Ma questi ricchi usano un sesso fatto di pura violenza e brutalità; nemmeno un accenno di un preliminare, nemmeno un sorriso o una gentilezza; giù a stuprare una bestia inferiore, un animale parlante con cui non c’è da dire nulla se non sfogare la foia, senza ritegno che si ha davanti a un essere umano.
Persino l’ex presidente George HW Bush, il capostipite della dinastia, grande vecchio repubblicano, uno che la sa lunga sulla morte di Kennedy, 93 anni, si è dovuto scusare perché – dalla sedia a rotelle – ha palpato il sedere di un paio di attrici. Poi ha accusato Trump di “estremismo, faziosità e suprematismo bianco. Io ho votato Hillary”, ha concluso.
E’ un terremoto morale e materiale che scuote “un po’ tutte le satrapie e i potentati dello Stato Profondo”, mi scrive da Washington l’amico Pascali: “la Cia ossia il Bush Intelligence Center, il FBI, il Dipartimento di Stato, i media, la macchina delle destabilizzazioni chiamata Soros, il sistema monolitico unificato chiamato “bi-partitismo”, l’apparato di riciclaggio chiamato Las Vegas, la rete di droga, guerra culturale, prostituzione e ricatto chiamata Hollywood, il supremo sancta santo rum chiamato Fed, sono scossi dalle fondamenta. Rabbia e paura colgono gli oligarchi del regime. A Washington c’è chi dice che la pubblicazione di alcuni documenti sull’assassinio Kennedy è una delle tante spade di Damocle che pende su costoro”
In questa, accade che il neocon de noantri ex comunista ex Cia Giuliano Ferrara, il 2 novembre, pubblica su Il Foglio: “Trump ha fatto una campagna elettorale con l’aiuto di Putin: le prove”

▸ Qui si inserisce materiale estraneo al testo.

(* ===== verification/Migration.v ===== *)
(** * Migration of private collections ([milvus_collection_migration.py])

    An operator copies one subject's legacy collection into the collection of
    the hashed name, verifies it, and records the outcome in the audit log.
    Milvus and its SDK are outside the repository: [Milvus] lists the client's
    calls.  A row is a dictionary; the monotonic clock counts nanoseconds. *)
From S2P Require Import Prelude PyStr PyFloat PyVal Json JsonRoundtrip Redis Sha Dedupe Identity Tokens.
From S2P Require Import Collections Documents DocumentTool AuditLog.
#[local] Open Scope Z_scope.

(** ** The client *)
(** What [create_collection] is given. *)
Record create_request := CreateRequest {
  c_name : string; c_auto_id : bool; c_dynamic : bool; c_description : string;
  c_fields : list dict; c_indexes : list dict; c_options : dict }.
Class Milvus (S : Type) := {
  cursor : Type;
  has_collection : string -> eff S bool;
  describe_collection : string -> eff S dict;
  list_indexes : string -> eff S (list value);
  describe_index : string -> string -> eff S dict;
  load_collection : string -> eff S unit;
  (** The answer to a strong query of the row count. *)
  query_count : string -> eff S value;
  (** [DataType(n)], the checks of [add_field] and [add_index]. *)
  data_type : Z -> result Z;
  add_field : list dict -> dict -> result (list dict);
  add_index : list dict -> dict -> result (list dict);
  create_collection : create_request -> eff S unit;
  (** [alter_collection_properties] of [allow_insert_auto_id]. *)
  alter_allow_insert : string -> string -> eff S unit;
  query_iterator : string -> Z -> eff S cursor;
  next_batch : cursor -> eff S (list value);
  close_cursor : cursor -> eff S unit;
  (** How many batches the iterator still has to deliver. *)
  left : cursor -> S -> nat;
  (** A strong [get] by primary key. *)
  get_rows : string -> list value -> eff S (list value);
  insert_rows : string -> list dict -> eff S unit;
  upsert_rows : string -> list dict -> eff S unit }.

(** ** Schemas and indexes *)
(** [dict(v)] of a mapping or of something that is not one. *)
Definition to_dict (v : value) : result dict :=
  match v with
  | VDict d => Ok d
  | VStr _ | VList _ => raise ValueError "dictionary update sequence element #0 has the wrong length"
  | _ => raise TypeError "object is not iterable"
  end.
(** [dict(v or {})]. *)
Definition params_dict (v : value) : result dict := if truthy v then to_dict v else Ok [].
(** [v.get(...)] of a value that has to be a mapping. *)
Definition mapping (v : value) : result dict :=
  match v with VDict d => Ok d | _ => raise AttributeError "object has no attribute 'get'" end.
Definition _as_plain_dict (v : value) : result dict :=
  match v with
  | VDict d => Ok d
  | _ => raise MigrationVerificationError "Milvus returned an unsupported entity type"
  end.
(** The entries of [d] under [keys], in the order of [keys]. *)
Definition pick (keys : list string) (d : dict) : dict :=
  flat_map (fun k => match dlookup k d with Some v => [(k, v)] | None => [] end) keys.
Definition FIELD_KEYS : list string :=
  ["description"; "is_primary"; "is_partition_key"; "is_clustering_key"; "nullable"; "default_value"; "auto_id"].
Definition entry_text (k : string) (d : dict) : string := py_str (vor (dget k d) (VStr "")).
Definition _normalize_field (v : value) : result dict :=
  field ← mapping v;
  t ← py_int (dget_or "type" (VInt 0) field);
  params ← params_dict (dget "params" field);
  Ok ([("name", VStr (entry_text "name" field)); ("type", VInt t); ("params", VDict params)] ++
      pick (FIELD_KEYS ++ ["element_type"]) field).
Definition canonical_schema (description : dict) : result (bool * bool * list dict) :=
  if truthy (dget "functions" description)
  then raise MigrationStateError "Milvus schema functions aren't supported by the private collection migration executor"
  else match dget "fields" description with
  | VList (f :: fs) =>
      fields ← mapM_r _normalize_field (f :: fs);
      Ok (truthy (dget_or "auto_id" (VBool false) description),
          truthy (dget_or "enable_dynamic_field" (VBool false) description), fields)
  | _ => raise MigrationVerificationError "Milvus collection has no readable fields"
  end.
Definition schema_value (schema : bool * bool * list dict) : value :=
  let '(auto_id, dynamic, fields) := schema in
  VDict [("auto_id", VBool auto_id); ("enable_dynamic_field", VBool dynamic); ("fields", VList (map VDict fields))].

Eccola la pistola fumante di Trump
Nella decomposizione demagogica americana un fatto non si può più negare: Trump ha fatto una campagna elettorale con l’aiuto di Putin. In attesa dei processi, le prove politiche esistono e sono queste
2 Novembre 2017 alle 06:16
Vorrei poter comunicare ai lettori il mio orrore. L’orrore che si provava davanti alle menzogne totali, prive di ogni vergogna, che la Pravda enunciava contro capi del partito finiti in disgrazia, che processati “confessavano” e venivano eliminati col colpo alla nuca. Perché questo Ferrara era un caporione comunista, figlio di caporioni stalinisti (suo padre Maurizio Ferrara direttore dell’Unità, sua madre segretaria di Togliatti); avesse vinto il comunismo, ci troveremmo Ferrara ad operare le repressioni e i processi-farsa, o a commentarli applaudendo alle condanne come direttore dell’Unità-Pravda. Per tempo diventato informatore della Cia restando nel PCI, il Ferrara è diventato neocon per amore d’Israele; ed oggi elenca “le prove” della collusione di Trump.